Biomedical Image Analysis
About our research
The Oxford Biomedical Image Analysis (BioMedIA) cluster is an academic group of faculty, postdoctoral researchers, software engineers, support staff and research students that develop medical imaging and image analysis algorithms and tools that aim to improve image-based diagnostics, therapies and monitoring technologies in hospitals and primary care, and for both western world and global health care settings. The breadth of our interests span all major clinical imaging modalities (particularly magnetic resonance imaging, ultrasound imaging, endoscopy imaging, histopathology), multi-modal imaging (imaging and audio, imaging and gaze tracking, imaging and electrocardiogram) and microscopy. We conduct inter-disciplinary translational research with clinical partners in Oxford and elsewhere in the UK and overseas in clinical domains of application ranging from fetal development, to oncology, respiratory medicine, gastroenterology, neurology and cardiovascular medicine. We are well-connected within Oxford with other major research initiatives such as the Oxford Biomedical Research Centre and the CRUK Oxford Centre.
We have a strong tradition of postgraduate research training and welcome enquiries from prospective research students. Current research students are enrolled on one of a number of programmes including: the DPhil in Engineering Science, the Centre for Doctoral Training in Health Data Sciences, and the National Institutes of Health Oxford-Cambridge Scholars Programme.
Our research areas

Blood Flow & Metabolism Bioimaging
Our research focuses on developing translatable clinical imaging techniques for measuring blood flow and metabolism in a broad range of diseases from dementia to cancer. Primarily using MRI and often incorporating respiratory challenges we aim to determine the links between the parameters we can measure and the physiology we wish to.

Pulmonary and Cardiovascular Imaging
Our research focuses on the development of biomedical image analysis algorithms, with an emphasis on the combination with computational models, and applications on cardiac and pulmonary medicine.

Machine Learning for Medical Imaging
We conduct advanced research on Machine Learning (ML) and Artificial Intelligence (AI) to develop the next generation of methods for medical image analysis. We push the boundaries of this technology to create more accurate, reliable and explainable methods. Our aim is to enable safe use of ML/AI in healthcare, and use the technology to tackle any challenging clinical question towards improving diagnosis and treatment.

Fetal Ultrasound Analysis
Our research focuses on machine learning applied to fetal ultrasound analysis. We are measuring at scale how operators scan, by recording eye and probe tracking, ultrasound video and audio in the clinic. This enables us to develop machine learning models to characterise operator skill, and to build multi-modal ultrasound assistive technologies to support non-experts to scan. We are also developing low-cost ultrasound technologies empowered by deep learning based algorithms for pregnancy risk assessment in collaboration with partners in Africa and India.
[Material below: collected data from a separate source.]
Lemma command_inv n args : n < 1000000000 -> ensures (inv n) (command_body args) (fun _ => inv (n + 1)).
Proof.
  intros Hn. unfold command_body. destruct args as [|cmd rest]; [apply inv_more, fail_keep|]. cbv zeta. destruct rest as [|first others].
  - destruct (cmd =s lit "status"); [apply inv_more, status_keep|]. destruct (_ || _).
    { apply inv_more. apply ensures_keep; [apply set_paused_keep|]. intros u1. apply ensures_keep; [apply ensures_steady, inv_about|]. intros t.
      apply ensures_keep; [apply ensures_next, inv_about|]. intros u2. apply ensures_keep; [apply save_inv; lia|]. intros u3. apply status_keep. }
    destruct (cmd =s lit "unwatch").
    { apply inv_more. apply ensures_keep; [apply update_inv; intros s b Hok; split; [apply watch_ok; [done|apply short_nil|lia|lia]|done]|]. intros u1.
      apply ensures_keep; [apply save_inv; lia|]. intros u2. apply status_keep. }
    destruct (_ || _); [apply inv_more, start_crawl_inv; lia|]. destruct (cmd =s lit "driver"); [by apply driver_inv|apply inv_more, fail_keep].
  - destruct (_ && _ && _); [apply inv_more, watch_command_inv; lia|]. destruct (_ || _); [apply inv_more, start_crawl_inv; lia|].
    destruct (_ && _).
    { apply inv_more. apply ensures_keep; [apply lift_keep|]. intros depth. apply ensures_keep; [apply enqueue_inv|]. intros u1.
      apply ensures_keep; [apply save_inv; lia|]. intros u2. apply status_keep. }
    destruct (_ && _).
    { apply ensures_keep; [apply read_keep|]. intros origin. apply ensures_keep; [apply lift_keep|]. intros url. apply install_inv; [done|]. apply ensures_outside, inv_about. }
    destruct (_ && _).
    { apply ensures_keep; [apply read_keep|]. intros origin. apply ensures_keep; [apply lift_keep|]. intros url. apply install_inv; [done|]. apply ensures_outside, inv_about. }
    destruct (cmd =s lit "driver"); [by apply driver_inv|]. destruct (_ && _); [by apply act_on_node_inv|].
    destruct (_ && _ && _); [by apply act_on_node_inv|]. destruct (_ && _); [apply inv_more, query_page_keep|].
    destruct (cmd =s lit "cache"); [apply inv_more, cache_command_inv|apply inv_more, fail_keep].
Qed.

(** ** The calls of the worker *)

(** The engine between two calls: the queue is in order, there is room for another page number, and the database can be restored. *)
Definition good (e : Engine W) : Prop := crawl_ok (e_saved e) (e_seen_bytes e) /\ s_sequence (e_saved e) < 1000000000 /\ disk_ok (e_cache e).

Lemma restored (e0 e1 : Engine W) before : restore before = Done (e_saved e0, e_seen_bytes e0) ->
  put_back before e1 = (Done tt, set_saved (e_saved e0) (e_seen_bytes e0) e1).
Proof. intros Hr. unfold put_back. run_act. by rewrite Hr. Qed.

Lemma tick_spec e : sane_clock -> good e -> exists worked e', tick e = (Done worked, e') /\ stepped (e_saved e) (e_seen_bytes e) worked e' /\ disk_ok (e_cache e').
Proof.
  intros Hclock (Hok & Hseq & Hdisk). destruct (restore_state_text _ _ Hok (N.lt_le_incl _ _ Hseq)) as (before & Hst & Hb).
  pose proof (tick_body_spec _ _ Hclock Hok Hseq e (conj eq_refl eq_refl)) as H. unfold tick, state. run_act. rewrite Hst.
  destruct (tick_body e) as [[worked|x|] e']; [destruct H as [H1 H2]; exists worked, e'; split_and!; [done|done|by apply H2]|..];
    rewrite (restored e) by done; eexists false, _; (split; [reflexivity|]); (split; [left; by split|]); by apply H.
Qed.

Lemma command_spec args e : good e -> exists reply e', command args e = (Done reply, e') /\
  crawl_ok (e_saved e') (e_seen_bytes e') /\ s_sequence (e_saved e') <= s_sequence (e_saved e) + 1 /\ disk_ok (e_cache e').
Proof.
  intros (Hok & Hseq & Hdisk). destruct (restore_state_text _ _ Hok (N.lt_le_incl _ _ Hseq)) as (before & Hst & Hb).
  assert (inv (s_sequence (e_saved e)) e) as Hinv by (by split).
  pose proof (command_inv (s_sequence (e_saved e)) args Hseq e Hinv) as H.
  unfold command, state. run_act. rewrite Hst.
  destruct (command_body args e) as [[reply|x|] e']; [destruct H as [[H1 H2] H3]; exists reply, e'; split_and!; [done..|by apply H3]|..];
    rewrite (restored e) by done; eexists _, _; (split; [reflexivity|]); (split; [done|]); (split; [cbn; lia|]); by apply H.
Qed.

(** ** Opening the engine again *)

(** The database commits, and offline pages install. *)
Definition working_host : Prop :=
  (forall w, (commits w).1 = true) /\ (forall origin html url w, exists w', host_load origin html url w = (Done tt, w')).

Lemma state_text_inj s1 b1 s2 b2 t : durable s1 b1 -> durable s2 b2 -> state_text s1 = Done t -> state_text s2 = Done t -> s1 = s2 /\ b1 = b2.
Proof.
  intros [H1 Q1] [H2 Q2] E1 E2. destruct (restore_state_text s1 b1 H1 Q1) as (t1 & T1 & R1). destruct (restore_state_text s2 b2 H2 Q2) as (t2 & T2 & R2).
  rewrite E1 in T1. rewrite E2 in T2. injection T1 as <-. injection T2 as <-. rewrite R1 in R2. injection R2 as -> ->. done.
Qed.

Definition stored (m : store) (s : Saved) (b : N) : Prop :=
  durable s b /\ match m !! lit "state" with Some t => state_text s = Done t | None => s = new_saved /\ b = 0 end.

Lemma disk_stored_state m : disk_ok m -> exists s b, stored m s b.
Proof.
  intros [H _]. unfold stored. destruct (m !! lit "state") as [t|]; [destruct (H t eq_refl) as (s & b & Hd & Ht); by exists s, b|].
  exists new_saved, 0. split; [split; [apply new_saved_ok|cbn; lia]|done].
Qed.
Motion in Bioimage Analysis
Motion is a massive barrier in cancer imaging hampering developments in cancer research and treatment. My research work has comprised the development of accurate, thus complex and realistic but still computationally efficient, models of organ motion, and has established a solid foundation to reliable quantitative cancer image analysis.

Microscopic Bioimage Analysis
The aim of our research is to enhance our understanding of complex biological processes through the analysis of image data that has been acquired at the microscopic scale. We develop algorithms and methods that enable the quantification of a broad range of phenotypical alterations, the precise localisation of signalling events, and the ability to correlate such events in the context of the biological specimen.

Multimodal Reconstruction of Digital Anatomy
Our work is primarily focused on Multimodal Reconstruction and Analysis of Digital Anatomy for Real-Time Clinical Interventions; in particular Segmentation, Landmark Detection, Tracking, Motion Modelling, Reconstruction, Registration, and Fusion of 2D/3D/3D+t Anatomical Structures and Physiological information from Multi-Modality including X-ray, Angiography, MRI, CT, US, etc.